Botta & risposta con Matteo Di Serafino

ANDRONI | 14/10/2013 | 09:43
Dall’Abruzzo con furore.
«Sono nato a Giulianova 27 anni fa, risiedo a Mosciano Sant’An­ge­lo con mamma Bruna, papà Ettore, mio fratello maggiore An­gelo e le gemelle Raissa e Me­lissa, più piccole. Sono l’unico in casa che fa sport».
Caratterialmente che tipo sei?
«Eh, è una parola... (sorride, ndr). Non è semplice descriversi, diciamo che sono un ragazzo normale, tranquillo, calmo. 185 cm per 70 kg, ciclista per caso».
Vale a dire?
«Ho iniziato a pedalare a 10 an­ni, in sella ad una Olmo gialla comprata da papà. La prima ga­ra a Tivoli, feci terzo. Ricordo be­nissimo l’agitazione prima del­la partenza e l’emozione dopo l’arrivo di tutta la squadra per il buon risultato».
A scuola?
«Ci andavo! In tasca, o meglio nel cassetto, un diploma di perito meccanico».
Nel tempo libero?
«Nutro una grande passione per la pesca, quindi appena posso vado al mare. Altrimenti quando non ho impegni trascorro le giornate come qualsiasi ragazzo della mia età: con amici tra musica, film, computer...».
Single?
«No, felicemente fidanzato con Camilla Orsini, laureata in giurisprudenza e per niente sportiva. Nonostante ciò, per amore segue sempre le mie corse».
Sei passato tardi al professionismo. È stato un bene o un male?
 «Ci sono arrivato vicino con due stage nel 2008 alla AStyle Somn e nel 2011 con la stessa Androni, ma per mancanza di spazio e budget dei team non ero riuscito a passare. Sono riuscito a fare il grande salto quest’anno grazie alla Androni Venezuela. L’im­pat­to è stato buono, ho dimostrato di essere all’altezza sia nel lavorare per la squadra che nelle poche volte in cui ho avuto l’occasione di prendere l’iniziativa».
Come corridore sei...?
«Sono un passista scalatore, molto generoso (a volte an­che troppo). Mi ritengo un atleta discreto, devo dimostrarlo coi risultati e lavorando al meglio per i miei capitani».

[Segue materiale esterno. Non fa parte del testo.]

(** The run mode of an execution, as its lifecycle metadata records it. *)
Definition is_always_on (execution : option Execution) : bool :=
  match execution with
  | Some e => eq_str (pget "run_mode" (dict_or_empty (pget "execution_lifecycle" (ex_metadata e)))) ALWAYS_ON_RUN_MODE
  | None => false
  end.

Lemma pget_put_ne k k' src v d : k <> k' -> pget k (pd_policy (put_value k' src v d)) = pget k (pd_policy d).
Proof. intros Hne. unfold pget. cbn. by rewrite dget_dset_ne. Qed.

Definition HARD : string := "worker_hard_timeout_seconds".

(** Lifting the cap changes nothing else. *)
Lemma lift_spec execution d :
  (forall k, k <> HARD -> pget k (pd_policy (lift_always_on execution d)) = pget k (pd_policy d))
  /\ (lift_always_on execution d = d
      \/ is_always_on execution = true /\ dget HARD (pd_sources d) = Some "settings"
         /\ pget HARD (pd_policy (lift_always_on execution d)) = PNone
         /\ dget HARD (pd_sources (lift_always_on execution d)) = Some "execution_lifecycle.always_on").
Proof.
  unfold lift_always_on. destruct (_ && _) eqn:Hb; [|by split; [|left]].
  apply andb_prop in Hb as [Hm Hs]. split; [intros k Hk; by apply pget_put_ne|]. right.
  split; [|split; [|split]].
  - destruct execution as [e|]; [exact Hm|done].
  - unfold opt_eqb in Hs. destruct (dget _ _) as [s|] eqn:Hd; [|done]. apply String.eqb_eq in Hs. by subst.
  - unfold pget. cbn. by rewrite dget_dset_eq.
  - cbn. by rewrite dget_dset_eq.
Qed.

(** ** The hard limit

    The limit that a source gives: the first true value of four names (the last
    one as it is), when it parses to a positive number. *)

Definition HARD_NAMES : list string :=
  ["worker_hard_timeout_seconds"; "execution_timeout_seconds"; "agent_run_timeout_seconds"; "run_timeout_seconds"].

Definition given_limit (values : dict pyval) : option Z :=
  match policy_int (first_of HARD_NAMES values) empty_world with (Ok o, _) => o | _ => None end.

Definition given_by {A} (values : A -> dict pyval) (o : option A) : option Z :=
  match o with Some x => given_limit (values x) | None => None end.

Definition raised (cap : Z) (o : option Z) : Z := match o with Some n => Z.max cap n | None => cap end.
Definition overridden (cap : Z) (o : option Z) : Z := default cap o.
Definition absent (o : option Z) : bool := match o with Some _ => false | None => true end.

(** The reference: the settings or the workflow set a cap, the members raise it,
    the last override replaces it.  An always-on execution has no limit when
    nothing but the settings gave it one. *)
Definition reference_limit (settings : Z) (always_on : bool) (workflow : option Z)
    (members overrides : list (option Z)) : option Z :=
  let cap := fold_left raised members (default settings workflow) in
  if always_on && (absent workflow && (cap =? settings) && forallb absent overrides) then None
  else Some (fold_left overridden overrides cap).

(** A computation that neither reads nor changes the world. *)
Definition worldless {A} (m : M A) : Prop := exists o, forall w, m w = (o, w).

Lemma worldless_ret {A} (a : A) : worldless (mret a).
Proof. by exists (Ok a). Qed.
Lemma worldless_raise {A} k s : worldless (raise (A:=A) k s).
Proof. by eexists. Qed.
Lemma worldless_bind {A B} (m : M A) (f : A -> M B) :
  worldless m -> (forall a, worldless (f a)) -> worldless (m ≫= f).
Proof.
  intros [[a|e] Hm] Hf; [destruct (Hf a) as [o Ho]; exists o|exists (Raise e)];
    intros w; rewrite bind_unfold, Hm; [apply Ho|done].
Qed.

Lemma worldless_same {A} (m : M A) w1 w2 a w : worldless m -> m w1 = (Ok a, w) -> m w2 = (Ok a, w2).
Proof. intros [o Ho]. rewrite !Ho. by intros [= -> <-]. Qed.

Create HintDb worldless.
#[export] Hint Resolve worldless_ret worldless_raise : worldless.
Ltac worldless :=
  repeat first [ solve [auto with worldless] | apply worldless_bind; [|intros ?] | progress case_match ].
(** The conjunction over the five fields; [and] stops at the first that fails. *)
Fixpoint match_fields (values : list (Z * Z)) (exprs : list string) : res bool :=
  match values, exprs with
  | (value, minimum) :: values', expr :: exprs' =>
      b ← match_field value expr minimum;
      if (b : bool) then match_fields values' exprs' else mret false
  | _, _ => mret true
  end.

Definition cron_window : Z := 366 * us_per_day.
Definition cron_fuel : nat := Z.to_nat (366 * 1440 + 2).

(** [while candidate <= limit]; [None]: out of fuel. *)
Fixpoint cron_search (fuel : nat) (exprs : list string) (candidate limit : Z) : option (res (option Z)) :=
  match fuel with
  | O => None
  | S fuel' =>
      if candidate <=? limit then
        match match_fields (wall_fields candidate) exprs with
        | inl e => Some (inl e)
        | inr true => Some (inr (Some candidate))
        | inr false => cron_search fuel' exprs (candidate + us_per_minute) limit
        end
      else Some (inr None)
  end.

(** ** Time zones *)

Inductive zone_lookup :=
  | Zone (to_local to_utc : Z -> Z) (* [astimezone(zone)], [candidate.astimezone(utc)] *)
  | ZoneNotFound (* ZoneInfoNotFoundError *)
  | ZoneError (e : exn). (* a malformed key, an unreadable file *)

Class Zones := zone_info : string -> zone_lookup.

(** The database knows UTC. *)
Class ZonesLaws `{Zones} : Prop := zone_utc : zone_info "UTC" = Zone (fun t => t) (fun t => t).

Section Triggers.
Context `{Zones}.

Com’è cambiata la tua vita da quando sei prof?
«È quella di sempre, solo che so­no meno a casa. Anzi a dirla tut­ta sono sempre in viaggio. Da gennaio avrò preso al­me­no 30 ae­rei».
Scaramantico?
«No, pratico. In valigia non mancano mai le spille per attaccare il numero alla ma­glia».
Una persona a cui dire grazie?
«A me stesso perché nelle ultime tre stagioni da di­lettante è stata molto du­ra e in più di un’occasione ho pensato di smettere per­ché vedevo che per pas­sare più del merito contavano le co­no­scen­ze. Ho tenuto duro, alla fine ne è valsa davvero la pe­na visto che grazie a Gianni Sa­vio e Gio­vanni El­lena posso misurarmi nella massima categoria».
L’avversario che ti ha impressionato di più in gruppo?
«Ho sempre ammirato molto Ivan Basso, ma più che pedalare al suo fianco mi ha fatto ef­fetto trovare in gara Cadel Evans e Thor Hushovd. Vederli dal vi­vo e da vicino non è come in tv».
Il compagno con cui hai stretto un rapporto speciale?
«Vado d’accordo davvero con tutti, ma ho legato in particolar modo con Frapporti, Bertazzo, Ma­laguti e Parrinello, i ragazzi con cui corro più spesso».
Come ti trovi in Androni?
«Come in famiglia, siamo proprio un bel gruppo. Fin dai pri­mi ritiri ho trovato, oltre che dei compagni, dei veri amici, cn cui in gara basta solo uno sguardo per capirsi al volo. Sono davvero felice di indossare questa maglia per un altro anno».
Obiettivi per il finale di stagione?
«Sarò impegnato tra Francia e Italia, chiaramente spero di far bene. Il bello di questa formazione è che ognuno prima o poi, in base alle caratteristiche e alla condizione, ha l’opportunità di “fare la gara”».
Il ricordo più bello che hai legato alla bici?
«Il Campionato Italiano vinto l’anno scorso tra gli Elite e, tornando più indietro, il primo po­dio al Gi­ro­Bio cinque anni fa ad Asiago. Quel giorno ho capito di poter competere coi migliori».
Quello che vorresti avere a fine carriera?
«Vorrei poter dire di aver partecipato al Giro d’Italia, di aver vinto una tappa e una maglia tricolore. Se si sogna, bisogna farlo in grande».